▶ [EXERCISE BRIEF]:
Copy exactly, line for line, the part of the listing from the line containing "y', addValidators now" through its last line, and nothing else.

▶ [GIVEN RECORDS]:
------------------------------------------------------------
(** One validator of the new set. *)
Lemma load_one k o y :
  sys_inv y → compatible (vdrs (vstate y)) → newV !! k = Some o →
  (k ∈ cur ↔ is_Some (vdrs (vstate y) !! k)) →
  ∃ y', (if bool_decide (k ∈ cur) then UpdateValidator now (validator_of k o) y
         else AddValidator now (validator_of k o) y) = Some (Ok (), y') ∧ sys_inv y' ∧
    vdrs (vstate y') = <[k := validator_of k o]> (vdrs (vstate y)).
Proof.
  intros Hy Hc Ho Hcur. pose proof (Hok _ _ Ho) as Hv. case_bool_decide as Hin.
  - apply Hcur in Hin as [v Hk]. destruct (Hc k v Hk) as (o' & Ho' & Hs).
    assert (o' = o) as -> by congruence.
    destruct (UpdateValidator_spec now (validator_of k o) y Hnow Hv Hy) as (r & y' & -> & Hy' & _ & Hr).
    simpl in Hr. rewrite Hk in Hr. destruct Hr as [(_ & -> & Hr)|(? & _)]; [|done]. eauto.
  - destruct (AddValidator_spec now (validator_of k o) y Hnow Hv Hy) as (r & y' & -> & Hy' & _ & Hr).
    simpl in Hr. destruct Hr as [([Hs|Hu] & _)|(_ & _ & -> & Hr)]; [by apply Hcur in Hs| |eauto].
    destruct Hu as (k' & v & Hk' & Hn). destruct (Hc k' v Hk') as (o' & Ho' & (_ & Hn' & _)).
    simpl in Hn'. assert (k' = k) as -> by (eapply Hnodes; [done|done|congruence]).
    destruct Hin. apply Hcur. eauto.
Qed.

Lemma addValidators_spec order y :
  sys_inv y → compatible (vdrs (vstate y)) → NoDup order →
  (∀ k, k ∈ order → is_Some (newV !! k)) →
  (∀ k, k ∈ order → k ∈ cur ↔ is_Some (vdrs (vstate y) !! k)) →
  ∃ y', addValidators now order cur newV y = Some (Ok (), y') ∧ sys_inv y' ∧
    ∀ k, vdrs (vstate y') !! k =
      if decide (k ∈ order) then validator_of k <$> newV !! k else vdrs (vstate y) !! k.
Proof.
  revert y. induction order as [|x order IH]; intros y Hy Hc Hnd Hin Hcur.
  { exists y. split; [done|]. split; [done|]. intros k.
    by rewrite decide_False by apply not_elem_of_nil. }
  apply NoDup_cons in Hnd as [Hx Hnd]. cbn [addValidators].
  destruct (Hin x) as [o Ho]; [left|]. rewrite Ho.
  destruct (load_one x o y Hy Hc Ho) as (y1 & -> & Hy1 & Hv1); [apply Hcur; left|].
  cbn [mbind option_bind]. destruct (IH y1) as (y' & -> & Hy' & Hk); try done.
  - rewrite Hv1. by apply compatible_insert.
  - intros k Hk. apply Hin. by right.
  - intros k Hk. rewrite Hv1, lookup_insert_ne by (intros ->; done). apply Hcur. by right.
  - exists y'. split; [done|]. split; [done|]. intros k. rewrite Hk, Hv1, lookup_insert.
    destruct (decide (x = k)) as [<-|Hne].
    + rewrite decide_False by done. rewrite decide_True by left. by rewrite Ho.
    + apply decide_ext. rewrite elem_of_cons. naive_solver.
Qed.
End load.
------------------------------------------------------------
▶ [SOLUTION FOR THIS TASK]:
  ∃ y', addValidators now order cur newV y = Some (Ok (), y') ∧ sys_inv y' ∧
    ∀ k, vdrs (vstate y') !! k =
      if decide (k ∈ order) then validator_of k <$> newV !! k else vdrs (vstate y) !! k.
Proof.
  revert y. induction order as [|x order IH]; intros y Hy Hc Hnd Hin Hcur.
  { exists y. split; [done|]. split; [done|]. intros k.
    by rewrite decide_False by apply not_elem_of_nil. }
  apply NoDup_cons in Hnd as [Hx Hnd]. cbn [addValidators].
  destruct (Hin x) as [o Ho]; [left|]. rewrite Ho.
  destruct (load_one x o y Hy Hc Ho) as (y1 & -> & Hy1 & Hv1); [apply Hcur; left|].
  cbn [mbind option_bind]. destruct (IH y1) as (y' & -> & Hy' & Hk); try done.
  - rewrite Hv1. by apply compatible_insert.
  - intros k Hk. apply Hin. by right.
  - intros k Hk. rewrite Hv1, lookup_insert_ne by (intros ->; done). apply Hcur. by right.
  - exists y'. split; [done|]. split; [done|]. intros k. rewrite Hk, Hv1, lookup_insert.
    destruct (decide (x = k)) as [<-|Hne].
    + rewrite decide_False by done. rewrite decide_True by left. by rewrite Ho.
    + apply decide_ext. rewrite elem_of_cons. naive_solver.
Qed.
End load.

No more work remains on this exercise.